The problem of deindexation especially affects companies in which labor represents a very high percentage of expenses, such as cleaning, private security, and home care, among many others. In total, companies that maintain contracts with the public administration have 1.5 million workers, and the cost of labor represents practically 60% of total expenses, so any increase in the SMI has a considerable impact on them. . Their complaint is that the current regulations prevent them from transferring this increase to the administration that pays them, be it the State, the autonomies or the city councils.
The sector’s calculations are that a 3.5% increase in salaries would mean a total extra cost of 359 million euros in the second half of this year, of which, if they could be transferred to the administration, 84% ( 302 million) would be supported by the autonomous communities and city councils, and the remaining 16% (57 million) by the general administration of the State. That is to say, in one year it would be an increase of about 718 million euros, which would have to be assumed by the companies and which they claim to be able to transfer it to the administration. The figure would be somewhat higher if the 4% increase proposed by the Ministry of Labor is established.

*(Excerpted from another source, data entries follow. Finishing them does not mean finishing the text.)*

(** and there is a script for every entry. *)
Lemma D_script (s t : list A) : forall i j, (i <= length s)%nat -> (j <= length t)%nat -> edits (take i s) (take j t) (D (mis s t) i j).
Proof.
  destruct Hunit as [HI HD].
  assert (Hins : forall i j b c, t !! j = Some b -> edits (take i s) (take j t) c -> edits (take i s) (take (S j) t) (c + 1)).
  { intros i j b c Hb H. rewrite (take_S_r _ _ _ Hb), <- (app_nil_r (take i s)). apply edits_app; [done|].
    replace 1 with (InsertCost + 0) by lia. do 2 constructor. }
  assert (Hdel : forall i j a c, s !! i = Some a -> edits (take i s) (take j t) c -> edits (take (S i) s) (take j t) (c + 1)).
  { intros i j a c Ha H. rewrite (take_S_r _ _ _ Ha), <- (app_nil_r (take j t)). apply edits_app; [done|].
    replace 1 with (DeleteCost + 0) by lia. do 2 constructor. }
  induction i as [|i IHi].
  - induction j as [|j IHj]; intros Hi Hj; [constructor|]. destruct (lookup_lt_is_Some_2 t j ltac:(lia)) as [b Hb].
    replace (D _ 0 (S j)) with (D (mis s t) 0 j + 1) by (cbn [D]; lia). eapply Hins; [exact Hb|]. apply IHj; lia.
  - destruct (decide (i < length s)%nat) as [Hlt|]; [|intros; lia]. destruct (lookup_lt_is_Some_2 s i Hlt) as [a Ha].
    induction j as [|j IHj]; intros Hi Hj.
    + replace (D _ (S i) 0) with (D (mis s t) i 0 + 1) by (rewrite (D_i0 _ i), (D_i0 _ (S i)); lia). eapply Hdel; [exact Ha|]. apply IHi; lia.
    + destruct (lookup_lt_is_Some_2 t j ltac:(lia)) as [b Hb]. rewrite D_SS.
      destruct (Z.min_dec (D (mis s t) i j + mis s t i j) (Z.min (D (mis s t) (S i) j + 1) (D (mis s t) i (S j) + 1))) as [-> | ->].
      * rewrite (take_S_r _ _ _ Ha), (take_S_r _ _ _ Hb). apply edits_app; [apply IHi; lia|]. unfold mis. rewrite Ha, Hb.
        rewrite <- (Z.add_0_r (Score_match a b)). do 2 constructor.
      * destruct (Z.min_dec (D (mis s t) (S i) j + 1) (D (mis s t) i (S j) + 1)) as [-> | ->].
        -- eapply Hins; [exact Hb|]. apply IHj; lia.
        -- eapply Hdel; [exact Ha|]. apply IHi; lia.
Qed.

Lemma D_distance (s t : list A) : distance s t (D (mis s t) (length s) (length t)).
Proof.
  split.
  - pose proof (D_script s t (length s) (length t) ltac:(lia) ltac:(lia)) as H. by rewrite !firstn_all in H.
  - intros c Hc. pose proof (D_below s t 0 0 s t c Hc eq_refl eq_refl ltac:(lia) ltac:(lia)) as H. rewrite D_0 in H. lia.
Qed.

Lemma edits_sym (s t : list A) c : edits s t c -> edits t s c.
Proof.
  destruct Hunit as [HI HD]. induction 1 as [|a b s t c H IH|b s t c H IH|a s t c H IH]; [constructor| | |].
  - replace (Score_match a b) with (Score_match b a); [by constructor|]. unfold Score_match. repeat case_decide; congruence.
  - replace InsertCost with DeleteCost by congruence. by constructor.
  - replace DeleteCost with InsertCost by congruence. by constructor.
Qed.
Lemma distance_sym (s t : list A) d : distance s t d -> distance t s d.
Proof. intros [H1 H2]. split; [by apply edits_sym|]. intros c Hc. by apply H2, edits_sym. Qed.
Lemma distance_unique (s t : list A) d d' : distance s t d -> distance s t d' -> d = d'.
Proof. intros [H1 H2] [H3 H4]. pose proof (H2 _ H3). pose proof (H4 _ H1). lia. Qed.
End reference.

(** ** The tables hold the prefix distances *)
(** No cost of a script and no border of a table leaves the range of an [int]. *)
Definition fits_int {A} {C : Costs} (s t : list A) : Prop :=
  0 <= MatchCost /\ Z.of_nat (length s) + Z.of_nat (length t) + MatchCost + 1 < 2 ^ 31.

Section tables.
Context {A : Type} `{EqDecision A} {C : Costs}.
Hypothesis Hunit : InsertCost = 1 /\ DeleteCost = 1.
Variables s t : list A.
Hypothesis Hfit : fits_int s t.

Abbreviation m := (Z.of_nat (length s) + 1).
Abbreviation n := (Z.of_nat (length t) + 1).
Definition DZ (i j : Z) : Z := D (mis s t) (Z.to_nat i) (Z.to_nat j).

Lemma dim_s : dim s = m.
Proof. destruct Hfit. unfold dim. apply i32_small. lia. Qed.
Lemma dim_t : dim t = n.
Proof. destruct Hfit. unfold dim. apply i32_small. lia. Qed.
Lemma mis_bound i j : 0 <= mis s t i j <= MatchCost.
Proof. destruct Hfit. unfold mis, Score_match. repeat case_match; lia. Qed.
Lemma DZ_bound i j : 0 <= i -> 0 <= j -> 0 <= DZ i j <= i + j.
Proof. intros. unfold DZ. pose proof (D_bound (mis s t) (Z.to_nat i) (Z.to_nat j) (fun i j => proj1 (mis_bound i j))). lia. Qed.

Lemma DZ_0 j : 0 <= j -> DZ 0 j = j.
Proof. intros. unfold DZ. simpl. lia. Qed.
Lemma DZ_i0 i : 0 <= i -> DZ i 0 = i.
Proof. intros. unfold DZ. simpl. rewrite D_i0. lia. Qed.
Lemma DZ_step i j x y : 1 <= i -> 1 <= j -> get s (i - 1) = Ok x -> get t (j - 1) = Ok y ->
  DZ i j = Z.min (DZ (i - 1) (j - 1) + Score_match x y) (Z.min (DZ i (j - 1) + 1) (DZ (i - 1) j + 1)).
Proof.
  intros Hi Hj Hx Hy. unfold DZ. replace (Z.to_nat i) with (S (Z.to_nat (i - 1))) by lia.
  replace (Z.to_nat j) with (S (Z.to_nat (j - 1))) by lia. rewrite D_SS. do 2 f_equal. unfold mis.
  unfold get in Hx, Hy. destruct (Z.leb_spec 0 (i - 1)); [|lia]. destruct (Z.leb_spec 0 (j - 1)); [|lia].
  destruct (s !! _); [|done]. destruct (t !! _); [|done]. congruence.
Qed.

Lemma keep_smaller_ok p o costs v : 0 <= p < Z.of_nat (length costs) -> get costs p = Ok v ->
  returns (keep_smaller p o costs) (fun c' => length c' = length costs /\ get c' p = Ok (Z.min o v) /\
    forall q, q <> p -> get c' q = get costs q).
Proof.
  intros Hp Hv. unfold keep_smaller. rewrite Hv. cbn [mbind result_bind]. destruct (Z.ltb_spec o v).
  - eapply returns_weaken; [by apply put_ok|]. intros c' [Hl Hg]. split; [done|]. split.
    + rewrite Hg, Z.eqb_refl. f_equal. lia.
    + intros q Hq. rewrite Hg. by destruct (Z.eqb_spec p q); [congruence|].
  - apply returns_ok. split; [done|]. split; [rewrite Hv; f_equal; lia|done].
Qed.

Section row.
Variables (slot : Z -> Z -> Z) (L : nat) (j : Z).
Hypothesis Hj : 1 <= j < n.
Hypothesis Hrange : forall i, 0 <= i < m -> 0 <= slot i j < Z.of_nat L.
Hypothesis Hinj : forall i i', 0 <= i < m -> 0 <= i' < m -> slot i j = slot i' j -> i = i'.
Hypothesis Hrows : forall i i', 0 <= i < m -> 0 <= i' < m -> slot i j <> slot i' (j - 1).

Definition filled (costs : list Z) (j hi : Z) : Prop := forall i, 0 <= i < hi -> get costs (slot i j) = Ok (DZ i j).

Lemma update_cell_ok i costs : 1 <= i < m -> length costs = L -> filled costs (j - 1) m -> filled costs j i ->
  returns (update_cell slot s t j i costs) (fun c' => length c' = L /\ filled c' j (i + 1) /\
    forall q, q <> slot i j -> get c' q = get costs q).
Proof.
  intros Hi Hl Hp Hc. destruct Hunit as [HI HD]. unfold update_cell.
  destruct (get_ok s (i - 1) ltac:(lia)) as [x Hx]. destruct (get_ok t (j - 1) ltac:(lia)) as [y Hy].
  rewrite Hx, Hy. cbn [mbind result_bind]. rewrite (Hp (i - 1) ltac:(lia)), (Hp i ltac:(lia)), (Hc (i - 1) ltac:(lia)).
  cbn [mbind result_bind]. unfold Score_insert, Score_del. rewrite HI, HD. pose proof (Hrange i ltac:(lia)) as Hr.
  pose proof (DZ_bound (i - 1) (j - 1) ltac:(lia) ltac:(lia)). pose proof (DZ_bound i (j - 1) ltac:(lia) ltac:(lia)).
  pose proof (DZ_bound (i - 1) j ltac:(lia) ltac:(lia)). destruct Hfit as [Hm0 Hm1].
  assert (Hs : 0 <= Score_match x y <= MatchCost) by (unfold Score_match; case_decide; lia). rewrite !i32_small by lia.
  eapply returns_bind; [apply put_ok; lia|]. intros c1 [L1 G1].
  eapply returns_bind; [apply (keep_smaller_ok _ _ c1 (DZ (i - 1) (j - 1) + Score_match x y)); [lia|by rewrite G1, Z.eqb_refl]|].
  intros c2 (L2 & V2 & G2). eapply returns_bind; [apply keep_smaller_ok; [lia|exact V2]|]. intros c3 (L3 & V3 & G3).
  eapply returns_weaken; [apply keep_smaller_ok; [lia|exact V3]|]. intros c4 (L4 & V4 & G4).
  assert (Hq : forall q, q <> slot i j -> get c4 q = get costs q).
  { intros q Hq. rewrite G4, G3, G2, G1 by done. by destruct (Z.eqb_spec (slot i j) q); [congruence|]. }
  split; [lia|]. split; [|done]. intros k Hk. destruct (decide (k = i)) as [->|].
  - rewrite V4, (DZ_step i j x y) by (done || lia). f_equal. lia.
  - rewrite Hq; [apply Hc; lia|]. intros E. apply Hinj in E; lia.
Qed.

There are cases in which the impact is especially notable, such as in cleaning, where half a million workers are employed and labor accounts for 88% of total expenses. A salary increase of 3.5% means about 100 million a year in additional expenses. They are followed by private security, with 85% of the total costs dependent on salaries, which would add an extra 22 million annually, and urban sanitation, which employs 110,000 workers and where salaries represent 60% of the total cost, which It represents an extra cost of 114 million annually. A very specific case is the home care service, with 74,000 workers and where the total cost depends 90% on salaries.
This indexation of contracts is the great obstacle that threatens to prevent the agreement to increase the SMI, with a Government in which, here, too, there are different positions between Labor and the Treasury.